WHAT TO DO →
From the entries below, please output exactly the lines starting at the one containing "(count_occ template_eq_dec pool t" and ending at the one containing "[Hg [_ [Ht [_ Hp]]]]]]]].", both included.

INPUT RECORDS →
────────────────────────────────────────
Lemma analyze_molecule_hit_co2 :
  exists r,
    analyze_molecule (H:=ascii_casing) (py " co2") = Some r /\
    formula r = py "CO2" /\ shape r = Some (py "Linear").
Proof.
  destruct (analyze_molecule_hit (H:=ascii_casing) (py " co2")
              {| DB.name := py "Carbon dioxide";
                 DB.bond_type := py "Non‑polar covalent (double bonds)";
                 DB.bond_angle := Some 180.0%Q;
                 DB.single_bonds := 0;
                 DB.double_bonds := 2;
                 DB.shape := py "Linear";
                 DB.lewis := py "O=C=O";
                 DB.lewis_text := py "Lewis Structure of CO2: Carbon in center with double bonds to two oxygens (O=C=O).";
                 DB.explanation := py "Two equal C=O bonds arranged linearly cancel dipoles, so the molecule is non‑polar.";
                 DB.lewis_ascii := py "O = C = O" |}) as [svg [_ Hr]];
    [vm_compute; reflexivity|].
  eexists. split; [exact Hr|]. split; vm_compute; reflexivity.
Defined.

Lemma normalize_formula_idempotent_example :
  normalize_formula (H:=ascii_casing) (normalize_formula (H:=ascii_casing) (py " h2 o "))
  = normalize_formula (H:=ascii_casing) (py " h2 o ").
Proof.
  apply (normalize_formula_idempotent (H:=ascii_casing) (py " h2 o ")). vm_compute. reflexivity.
Defined.

Local Open Scope Z_scope.

(** ** The quiz generator, further *)

Lemma distinct_NoDup l : distinct l = true -> NoDup l.
Proof.
  induction l as [|x r IH]; intros Hd; [constructor|].
  cbn [distinct] in Hd. apply andb_true_iff in Hd. destruct Hd as [Hx Hr].
  constructor; [|exact (IH Hr)].
  intros Hin. apply negb_true_iff in Hx.
  assert (Ht : existsb (str_eqb x) r = true).
  { apply existsb_exists. exists x. split; [exact Hin | apply str_eqb_eq; reflexivity]. }
  congruence.
Qed.

Lemma quiz_bank_four_distinct : forallb (forallb four_distinct) (map snd QUIZ_BANK) = true.
Proof. vm_compute. reflexivity. Qed.

Lemma quiz_bank_nonempty :
  forallb (fun b => negb (Nat.eqb (List.length b) 0)) (map snd QUIZ_BANK) = true.
Proof. vm_compute. reflexivity. Qed.

Lemma bank_of_four_distinct topic : forallb four_distinct (bank_of topic) = true.
Proof.
  unfold bank_of. destruct (dict_get QUIZ_BANK topic) as [[|t r]|] eqn:E;
    try (vm_compute; reflexivity).
  pose proof quiz_bank_four_distinct as Hq. rewrite forallb_forall in Hq.
  exact (Hq _ (dict_get_In _ _ _ E)).
Qed.

Lemma bank_of_hit topic bank : dict_get QUIZ_BANK topic = Some bank -> bank_of topic = bank.
Proof.
  intros E. unfold bank_of. rewrite E. destruct bank as [|t r]; [|reflexivity].
  pose proof quiz_bank_nonempty as Hq. rewrite forallb_forall in Hq.
  specialize (Hq _ (dict_get_In _ _ _ E)). discriminate.
Qed.

Lemma count_occ_times (l : list QuizTemplate.t) n t :
  count_occ template_eq_dec (times l n) t
  = (Z.to_nat n * count_occ template_eq_dec l t)%nat.
Proof.
  unfold times. induction (Z.to_nat n) as [|k IH]; [reflexivity|].
  cbn [repeat List.concat]. rewrite count_occ_app, IH. lia.
Qed.

Section QuizMore.
Context `{RandomSource}.

Lemma make_item_range t g it g' :
  make_item t g = Some (it, g') ->
  0 <= QuizItem.correct_index it < len (QuizItem.options it).
Proof.
  unfold make_item.
  destruct (getitem (QuizTemplate.options t) (QuizTemplate.a t)) as [text|]; [|discriminate].
  destruct (shuffle (QuizTemplate.options t) g) as [[opts g1]|]; [|discriminate].
  cbn [fst snd]. destruct (index opts text) as [k|] eqn:Ek; [|discriminate].
  intros E. injection E as <- _. cbn [QuizItem.correct_index QuizItem.options].
  clear -Ek. revert k Ek. induction opts as [|y l IH]; intros k Ek; [discriminate|].
  cbn [index] in Ek. unfold len. cbn [List.length].
  destruct (str_eqb y text); [injection Ek as <-; lia|].
  destruct (index l text) as [k'|]; [|discriminate].
  injection Ek as <-. specialize (IH k' eq_refl). unfold len in IH. lia.
Qed.

Lemma make_items_range pool : forall g items g',
  make_items pool g = Some (items, g') ->
  Forall (fun it => 0 <= QuizItem.correct_index it < len (QuizItem.options it)) items.
Proof.
  induction pool as [|t pool IH]; intros g items g' E; cbn [make_items] in E.
  - injection E as <- _. constructor.
  - destruct (make_item t g) as [[it g1]|] eqn:Ei; [|discriminate]. cbn [fst snd] in E.
    destruct (make_items pool g1) as [[its g2]|] eqn:Er; [|discriminate]. cbn [fst snd] in E.
    injection E as <- _. constructor; [exact (make_item_range _ _ _ _ Ei) | exact (IH _ _ _ Er)].
Qed.

(** What a call draws: a pool that leaves a rest of the copies of the bank. *)
Lemma generate_quiz_draw topic count g :
  exists items g' pool rest,
    generate_quiz topic count g = Some (items, g') /\
    len items = clamp_count count /\
    Forall2 tracks pool items /\
    Forall (fun it => 0 <= QuizItem.correct_index it < len (QuizItem.options it)) items /\
    Permutation (pool ++ rest)
      (times (bank_of (strip topic))
             ((clamp_count count + len (bank_of (strip topic)) - 1)
              / len (bank_of (strip topic)))).
Proof.
  destruct (generate_quiz_items topic count g) as [items [g' [pool0 [Hg [Hl _]]]]].
  revert Hg. unfold generate_quiz.
  pose proof (bank_of_nonempty (strip topic)) as Hn.
  set (bank := bank_of (strip topic)) in *. set (c := clamp_count count) in *.
  unfold floordiv. destruct (len bank =? 0) eqn:E; [apply Z.eqb_eq in E; lia|].
  destruct (shuffle_perm (times bank ((c + len bank - 1) / len bank)) g) as [pool [g1 [-> Hp]]].
  cbn [fst snd]. intros Hg.
  destruct (make_items_track (firstn (Z.to_nat c) pool) g1) as [items1 [g2 [Hm Hit]]].
  { apply forallb_forall. intros t Ht.
    pose proof (bank_of_answerable (strip topic)) as Hb. rewrite forallb_forall in Hb.
    apply Hb. apply (times_In bank ((c + len bank - 1) / len bank)).
    apply (Permutation_in _ (Permutation_sym Hp)).
    rewrite <- (firstn_skipn (Z.to_nat c) pool). apply in_or_app. left. exact Ht. }
  assert (Heq : items1 = items /\ g2 = g') by (rewrite Hm in Hg; injection Hg; auto).
  destruct Heq as [-> ->].
  exists items, g', (firstn (Z.to_nat c) pool), (skipn (Z.to_nat c) pool).
  split; [exact Hm|]. split; [exact Hl|]. split; [exact Hit|].
  split; [exact (make_items_range _ _ _ _ Hm)|].
  rewrite firstn_skipn. apply Permutation_sym, Hp.
Qed.

(** X14.  Whatever count is asked for, the generator returns between one
    and ten items. *)
Theorem quiz_size_bounds topic count g :
  exists items g',
    generate_quiz topic count g = Some (items, g') /\ 1 <= len items <= 10.
Proof.
  destruct (generate_quiz_draw topic count g) as [items [g' [_ [_ [Hg [Hl _]]]]]].
  exists items, g'. split; [exact Hg|]. rewrite Hl. apply clamp_count_range.
Qed.

Lemma tracks_four_distinct t it :
  four_distinct t = true -> tracks t it ->
  len (QuizItem.options it) = 4 /\ NoDup (QuizItem.options it).
Proof.
  intros Hf [_ [_ [Hp _]]]. unfold four_distinct in Hf.
  apply andb_true_iff in Hf. destruct Hf as [Hl Hd]. apply Nat.eqb_eq in Hl.
  split.
  - unfold len. rewrite <- (Permutation_length Hp), Hl. reflexivity.
  - exact (Permutation_NoDup Hp (distinct_NoDup _ Hd)).
Qed.

(** X15.  Every item has four options, all different, and a
    [correct_index] that is one of 0, 1, 2, 3. *)
Theorem quiz_items_sound topic count g :
  exists items g',
    generate_quiz topic count g = Some (items, g') /\
    Forall (fun it =>
              len (QuizItem.options it) = 4 /\
              NoDup (QuizItem.options it) /\
              0 <= QuizItem.correct_index it < 4) items.
Proof.
  destruct (generate_quiz_draw topic count g) as [items [g' [pool [rest [Hg [_ [Ht [Hr Hp]]]]]]]].
  exists items, g'. split; [exact Hg|].
  assert (Hb : Forall (fun t => four_distinct t = true) pool).
  { apply Forall_forall. intros t Hin.
    pose proof (bank_of_four_distinct (strip topic)) as Hf. rewrite forallb_forall in Hf.
    apply Hf. eapply times_In. eapply Permutation_in; [exact Hp|].
    apply in_or_app. left. exact Hin. }
  clear Hg Hp. induction Ht as [|t it pool items Hti _ IH]; [constructor|].
  inversion Hb; subst. inversion Hr; subst.
  destruct (tracks_four_distinct t it H2 Hti) as [Hl Hd].
  constructor; [|apply IH; assumption].
  split; [exact Hl|]. split; [exact Hd|]. rewrite <- Hl. assumption.
Qed.

(** X16.  Templates are drawn without replacement from the copies of the
    bank: no template serves more items than there are copies of it in the
    pool, which is ceil(count / len(bank)) times its number in the bank. *)
Theorem quiz_draw_without_replacement topic count g :
  exists items g' pool,
    generate_quiz topic count g = Some (items, g') /\
    Forall2 tracks pool items /\
    forall t,
      (count_occ template_eq_dec pool t
       <= Z.to_nat ((clamp_count count + len (bank_of (strip topic)) - 1)
                    / len (bank_of (strip topic)))
          * count_occ template_eq_dec (bank_of (strip topic)) t)%nat.
Proof.
  destruct (generate_quiz_draw topic count g) as [items [g' [pool [rest [Hg [_ [Ht [_ Hp]]]]]]]].
  exists items, g', pool. split; [exact Hg|]. split; [exact Ht|]. intros t.
  rewrite <- count_occ_times.
  rewrite <- (proj1 (Permutation_count_occ template_eq_dec _ _) Hp t), count_occ_app. lia.
Qed.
────────────────────────────────────────
ANSWER TO THIS PROBLEM →
      (count_occ template_eq_dec pool t
       <= Z.to_nat ((clamp_count count + len (bank_of (strip topic)) - 1)
                    / len (bank_of (strip topic)))
          * count_occ template_eq_dec (bank_of (strip topic)) t)%nat.
Proof.
  destruct (generate_quiz_draw topic count g) as [items [g' [pool [rest [Hg [_ [Ht [_ Hp]]]]]]]].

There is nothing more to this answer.